Le bénéfice avant intérêts et impôts a atteint 1,38 milliard d'euros (1,50 milliard de dollars) contre 589 millions d'euros à la même période un an plus tôt. Le bénéfice avant intérêts et impôts (EBIT) de sa division automobile a atteint 1,3%, contre une marge négative de 1,6% un an plus tôt.

Mardi, la société basée à Munich a prévu une marge EBIT automobile sur toute l'année de 0% à 3%, contre une fourchette de 2% à 4% estimée avant que la demande ne soit décimée par les restrictions gouvernementales à la circulation dans le monde visant à ralentir l'épidémie de coronavirus.

Les résultats de BMW sont la dernière indication de la détérioration de la rentabilité des constructeurs automobiles hérités, qui dépensent d'énormes sommes pour nettoyer les moteurs à combustion face à une réglementation des émissions de plus en plus stricte ainsi qu'à la concurrence croissante du spécialiste des véhicules électriques Tesla.

La semaine dernière, Tesla a déclaré que sa marge brute automobile avait atteint 25,5% au premier trimestre, contre 20,2% un an plus tôt, en raison d'une augmentation de 40% des livraisons, aidée par la demande pour son véhicule utilitaire multisegment modèle Y.

En revanche, les livraisons de BMW ont chuté de 20,6% à 477 111 voitures en un trimestre ravagé par l'impact du coronavirus, qui a été signalé pour la première fois en Chine à la fin de l'année dernière.

Les marges sont devenues sous pression alors que les clients se tournaient vers l'achat de véhicules utilitaires sport (VUS) gourmands en essence à un moment où les règles d'émissions deviennent plus strictes.

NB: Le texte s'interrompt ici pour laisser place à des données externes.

(** [lastIndexFunc(s, f, false)]:
    [for i := len(s); i > 0; { r, size := DecodeLastRuneInString(s[0:i]);
       i -= size; if !f(r) { return i } }; return -1]. *)
Fixpoint lastIndexFunc_from (fuel : nat) (i : nat) (s : string)
    (f : Z -> bool) : Z :=
  match fuel with
  | O => -1
  | S fuel' =>
      if (0 <? i)%nat then
        let '(r, size) := utf8.DecodeLastRuneInString (slice_to i s) in
        let i' := (i - size)%nat in
        if negb (f r) then Z.of_nat i'
        else lastIndexFunc_from fuel' i' s f
      else -1
  end.

Definition lastIndexFunc (s : string) (f : Z -> bool) : Z :=
  lastIndexFunc_from (len s) (len s) s f.

(** [strings.TrimLeftFunc] *)
Definition TrimLeftFunc (s : string) (f : Z -> bool) : string :=
  let i := indexFunc s f in
  if i =? -1 then EmptyString else slice_from (Z.to_nat i) s.

(** [strings.TrimRightFunc] *)
Definition TrimRightFunc (s : string) (f : Z -> bool) : string :=
  let i := lastIndexFunc s f in
  let i :=
    if (0 <=? i)
       && match byte_at (Z.to_nat i) s with
          | Some c => utf8.RuneSelf <=? byteZ c
          | None => false
          end
    then i + Z.of_nat (snd (utf8.DecodeRuneInString (slice_from (Z.to_nat i) s)))
    else i + 1 in
  slice_to (Z.to_nat i) s.

(** [strings.TrimFunc] *)
Definition TrimFunc (s : string) (f : Z -> bool) : string :=
  TrimRightFunc (TrimLeftFunc s f) f.

(** The second loop of [TrimSpace], scanning [t = s[start:]] from its end:
    [stop] counts the bytes of [t] still kept. *)
Fixpoint trim_right_ascii (stop : nat) (t : string) : string :=
  match stop with
  | O => EmptyString
  | S stop' =>
      match byte_at stop' t with
      | None => EmptyString
      | Some c =>
          if utf8.RuneSelf <=? byteZ c then
            TrimRightFunc (slice_to stop t) unicode.IsSpace
          else if asciiSpace (byteZ c) then trim_right_ascii stop' t
          else slice_to stop t
      end
  end.

(** [strings.TrimSpace]: the ASCII fast path from the left, falling back to
    [TrimFunc] on the first non-ASCII byte, then the same from the right. *)
Fixpoint TrimSpace (s : string) : string :=
  match s with
  | EmptyString => EmptyString
  | String c t =>
      if utf8.RuneSelf <=? byteZ c then TrimFunc s unicode.IsSpace
      else if asciiSpace (byteZ c) then TrimSpace t
      else trim_right_ascii (len s) s
  end.

End strings.

Import strings.

(** ** Regular expressions ([regexp])

    The fragment of the RE2 syntax that the three patterns of [NewParser]
    use: literals, one-character classes, greedy repetition of a class,
    concatenation, alternation, capture groups and the text anchors.

    Go's [regexp] returns the match that a backtracking search would find
    first (leftmost, then by the preference order of the operators); [exec]
    is that search, written with a continuation for the rest of the pattern.
    Go matches runes where this model matches bytes.  For the patterns below
    both give the same spans: every class is either ASCII-only or contains
    every non-ASCII rune together with every byte above 0x7F, and each
    variable-length piece is delimited by an ASCII byte or by the end of the
    text, which are always rune boundaries. *)

Module regexp.

Inductive Regexp : Type :=
| Literal (l : string)
| CharClass (p : ascii -> bool)
| Star (p : ascii -> bool)
| Concat (a b : Regexp)
| Alternate (a b : Regexp)
| Capture (i : nat) (a : Regexp)
| BeginText
| EndText.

Les ventes de la série de VUS «X» de BMW ont bondi de 21% l'an dernier, ce qui représente 44% du total mondial de la marque BMW. Cela a contraint le constructeur à augmenter ses dépenses en technologie hybride essence-électrique et véhicule électrique pur pour respecter les règles d'émissions.

Les émissions de dioxyde de carbone des véhicules neufs vendus dans l'Union européenne doivent être inférieures de 40% en 2021 par rapport à 2007 et de 37,5% inférieures en 2030 par rapport à 2021 – avec des amendes pour non-conformité.

L'objectif de BMW pour 2021 est une moyenne de la flotte de l'UE de 102,5 grammes de CO2 par kilomètre. L'année dernière, sa moyenne a chuté de seulement 1 gramme par rapport à l'année précédente pour s'établir à 127 grammes, tandis que les dépenses de recherche et développement ont laissé sa marge EBIT automobile à 4,9%.

Avant l'introduction des règles en 2018, la marge est restée supérieure à 8% pendant 33 trimestres consécutifs.

L'investissement dans l'électrification a ajouté à l'incertitude du Brexit et à l'impact de la guerre commerciale, incitant BMW à annoncer un plan de réduction des coûts de 12 milliards d'euros en mars de l'année dernière.

Deux mois plus tard, BMW a ramené son objectif de marge EBIT automobile de 4,5% à 6,5%, de 8% à 10%, en réservant des fonds pour lutter contre les allégations de collusion dans la technologie de filtrage des émissions.